La jurisprudence francophone des Cours suprêmes


recherche avancée

16/02/2021 | FRANCE | N°20PA01204

France | France, Cour administrative d'appel de Paris, 3ème chambre, 16 février 2021, 20PA01204


Vu la procédure suivante :

Procédure contentieuse antérieure :

L'association syndicale libre du Lotus a demandé au tribunal administratif de la Polynésie française d'annuler le permis de construire délivré le 6 juin 2019 par le ministre du logement et de l'aménagement du territoire en charge des transports interinsulaires à M. E... J..., mandataire de M. I... F..., pour des travaux de construction d'un bâtiment de 52 logements sis à la résidence " le Parc du Lotus " à Punaauia.

Par un jugement n° 1900300 du 25 février 2020, le tribunal administratif de la

Polynésie française a rejeté cette demande.

Procédure devant la Cour :

Par un...

Vu la procédure suivante :

Procédure contentieuse antérieure :

L'association syndicale libre du Lotus a demandé au tribunal administratif de la Polynésie française d'annuler le permis de construire délivré le 6 juin 2019 par le ministre du logement et de l'aménagement du territoire en charge des transports interinsulaires à M. E... J..., mandataire de M. I... F..., pour des travaux de construction d'un bâtiment de 52 logements sis à la résidence " le Parc du Lotus " à Punaauia.
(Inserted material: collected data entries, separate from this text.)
(** * zlog: the leveled, daily-rotating logger core of zinx

    A shallow embedding of [zlogger.go] (package [zlog]) and the properties
    of its header formatter, level gate, emit operation and file rotator.

    Conventions of the embedding:
    - a Go [string] or [[]byte] is a [list ascii] (a byte sequence); string
      literals are read through the coercion [list_ascii_of_string];
    - a Go [int] is a [Z]; the one place where the source converts to
      [uint] ([itoa]) writes the 64-bit wrap-around out;
    - a run-time panic of the Go program (index out of range) is [None];
    - the operating system (clock, file system, descriptors, standard
      error) is an explicit [World] threaded through every operation, with
      the system calls recorded in program order in [w_trace];
    - the two mutexes are not modelled: every operation runs alone. *)

From Stdlib Require Import ZArith Ascii String.
From stdpp Require Import base option list strings gmap.

Local Open Scope Z_scope.

Coercion list_ascii_of_string : string >-> list.

Abbreviation bytes := (list ascii).

(** ** Constants of the package *)

Definition BitDate : Z := 1.
Definition BitTime : Z := 2.
Definition BitMicroSeconds : Z := 4.
Definition BitLongFile : Z := 8.
Definition BitShortFile : Z := 16.
Definition BitLevel : Z := 32.
Definition BitStdFlag : Z := Z.lor BitDate BitTime.
Definition BitDefault : Z := Z.lor (Z.lor BitLevel BitShortFile) BitStdFlag.

Definition LogDebug : Z := 0.
Definition LogInfo : Z := 1.
Definition LogWarn : Z := 2.
Definition LogError : Z := 3.
Definition LogPanic : Z := 4.
Definition LogFatal : Z := 5.

Definition levels : list bytes :=
  [ "[DEBUG]" : bytes; "[INFO]" : bytes; "[WARN]" : bytes;
    "[ERROR]" : bytes; "[PANIC]" : bytes; "[FATAL]" : bytes ].

(** ** Go values used by the logger *)

(** The [error] values the logger can meet; [None : option Err] is [nil]. *)
Inductive Err :=
| ErrInvalid      (* os.ErrInvalid: method called on a nil *os.File *)
| ErrClosed       (* os.ErrClosed: descriptor already closed *)
| ErrPermission   (* permission denied *)
| ErrNotExist     (* no such file or directory *)
| ErrNoSpace.     (* write refused: no space left on device *)

Abbreviation error := (option Err).

(** An [io.Writer] as the logger holds it in [out]. [WFile None] is the
    interface value wrapping a nil [*os.File], whose [Write] returns
    [os.ErrInvalid]. *)
Inductive Writer :=
| WStderr
| WFile (f : option nat)
| WOther (id : nat).

(** What [time.Time] exposes to the logger. *)
Record Time := mkTime {
  tYear : Z; tMonth : Z; tDay : Z;
  tHour : Z; tMinute : Z; tSecond : Z;
  tNanosecond : Z;
  tYearDay : Z
}.

Record ZinxLoggerCore := mkLog {
  prefix : bytes;
  flag : Z;
  out : Writer;
  buf : bytes;
  file : option nat;
  isolationLevel : Z;
  calldDepth : Z;
  fileName : bytes;
  fileDir : bytes;
  lastWriteDate : Z
}.

Definition set_prefix (p : bytes) (l : ZinxLoggerCore) : ZinxLoggerCore :=
  mkLog p (flag l) (out l) (buf l) (file l) (isolationLevel l)
        (calldDepth l) (fileName l) (fileDir l) (lastWriteDate l).
Definition set_flag (f : Z) (l : ZinxLoggerCore) : ZinxLoggerCore :=
  mkLog (prefix l) f (out l) (buf l) (file l) (isolationLevel l)
        (calldDepth l) (fileName l) (fileDir l) (lastWriteDate l).
Definition set_out (o : Writer) (l : ZinxLoggerCore) : ZinxLoggerCore :=
  mkLog (prefix l) (flag l) o (buf l) (file l) (isolationLevel l)
        (calldDepth l) (fileName l) (fileDir l) (lastWriteDate l).
Definition set_buf (b : bytes) (l : ZinxLoggerCore) : ZinxLoggerCore :=
  mkLog (prefix l) (flag l) (out l) b (file l) (isolationLevel l)
        (calldDepth l) (fileName l) (fileDir l) (lastWriteDate l).
Definition set_file (f : option nat) (l : ZinxLoggerCore) : ZinxLoggerCore :=
  mkLog (prefix l) (flag l) (out l) (buf l) f (isolationLevel l)
        (calldDepth l) (fileName l) (fileDir l) (lastWriteDate l).
Definition set_isolationLevel (v : Z) (l : ZinxLoggerCore) : ZinxLoggerCore :=
  mkLog (prefix l) (flag l) (out l) (buf l) (file l) v
        (calldDepth l) (fileName l) (fileDir l) (lastWriteDate l).
Definition set_target (d n : bytes) (l : ZinxLoggerCore) : ZinxLoggerCore :=
  mkLog (prefix l) (flag l) (out l) (buf l) (file l) (isolationLevel l)
        (calldDepth l) n d (lastWriteDate l).
Definition set_lastWriteDate (d : Z) (l : ZinxLoggerCore) : ZinxLoggerCore :=
  mkLog (prefix l) (flag l) (out l) (buf l) (file l) (isolationLevel l)
        (calldDepth l) (fileName l) (fileDir l) d.

(** [NewZinxLog]: isolation level 0 (everything is emitted), call depth 2,
    no bound file. The finalizer is not modelled. *)
Definition NewZinxLog (o : Writer) (p : bytes) (f : Z) : ZinxLoggerCore :=
  mkLog p f o [] None 0 2 [] [] 0.

(** ** [itoa]: fixed-width decimal rendering *)

(** [uint(i)] on a 64-bit platform. *)
Definition uint (i : Z) : Z := i mod 2 ^ 64.

(** A Go [int] after an arithmetic step (two's complement, 64 bits). *)
Definition wrap_int (z : Z) : Z := (z + 2 ^ 63) mod 2 ^ 64 - 2 ^ 63.

(** [byte(d) + '0'] *)
Definition digit (d : Z) : ascii := ascii_of_nat (48 + Z.to_nat d).

(** The loop [for ; u > 0 || wID > 0; u /= 10 { bp--; wID--; b[bp] = ... }]
    over the array [b] of 32 bytes. [bp] is the index of the last byte
    written; decrementing it at 0 makes the store [b[-1]] panic. *)
Fixpoint itoa_loop (bp : nat) (u wID : Z) (b : bytes) : option (nat * bytes) :=
  if (0 <? u) || (0 <? wID) then
    match bp with
    | O => None
    | S bp' =>
        itoa_loop bp' (u / 10) (wrap_int (wID - 1)) (<[bp' := digit (u mod 10)]> b)
    end
  else Some (bp, b).
(** * ycmd [request_wrap.py]: the request view and its derived fields

    A shallow embedding of [RequestWrap] (ycmd/request_wrap.py) and of the
    two module-level functions [CompletionStartColumn] and
    [CompletionStartCodepoint], followed by the properties of the view:
    lookup, override, containment, fallback lookup, memoization and the
    derived fields [line_value], [start_column], [start_codepoint],
    [query] and [first_filetype].

    Python values are modelled by an inductive type of JSON-like values
    (floats are left out) with the semantics of Python 3, dictionaries by
    [gmap], exceptions by a result type, and the mutable object by
    explicit state passing.  The functions imported from [ycmd.utils],
    [ycmd.identifier_utils] and [ycmd.request_validation] are
    collaborators of the class and are taken as the fields of a type
    class: every property is proved for all of their instances, and
    evaluated on concrete requests at the instance of module [Utils].

    The operations that the specification calls [get], [set], [has] and
    [get_or] are the methods [__getitem__], [__setitem__], [__contains__]
    and [get] of the class. *)

From Stdlib Require Import ZArith Lia Ascii String.
From stdpp Require Import gmap strings list fin_maps.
Par un jugement n° 1900300 du 25 février 2020, le tribunal administratif de la Polynésie française a rejeté cette demande.

Procédure devant la Cour :

Par une requête et un mémoire en réplique, enregistrés le 14 avril 2000 et le

17 décembre 2020, l'association syndicale libre du Lotus, représentée par Me B... C..., demande à la Cour :

1°) d'infirmer le jugement du tribunal administratif du 25 février 2020 ;

2°) d'annuler le permis de construire 18-1257-7MAL.AU du 6 juin 2019 ;

3°) de mettre à la charge de la Polynésie française la somme de 339 000 francs CFP sur le fondement de l'article L. 761-1 du code de justice administrative.

Elle soutient que :

- sa requête est recevable ;

- le permis a été délivré à M. F... alors que la demande a été formée par la SARL Le Parc du Lotus ;

- le permis a été délivré pour la construction de 52 logements alors que la demande portait également sur un parc de stationnement ; le permis rectificatif n'a pas pu corriger l'erreur qui a porté atteinte au droit au recours des demandeurs ;

- le permis n'a pas pris en compte les servitudes de droit privé et le pétitionnaire ne pouvait se prévaloir d'aucun accord de l'association syndicale ;

- la demande ne satisfaisait pas aux exigences de la note de renseignements ;

- le pétitionnaire n'a pas informé l'administration du contentieux qui portait sur l'existence même du droit de propriété ;

- en l'absence d'autorisation de passage, le projet immobilier est enclavé ;

- la route n'est pas ouverte à la circulation publique ;

- la desserte est insuffisante pour le passage d'engins d'incendie et de secours.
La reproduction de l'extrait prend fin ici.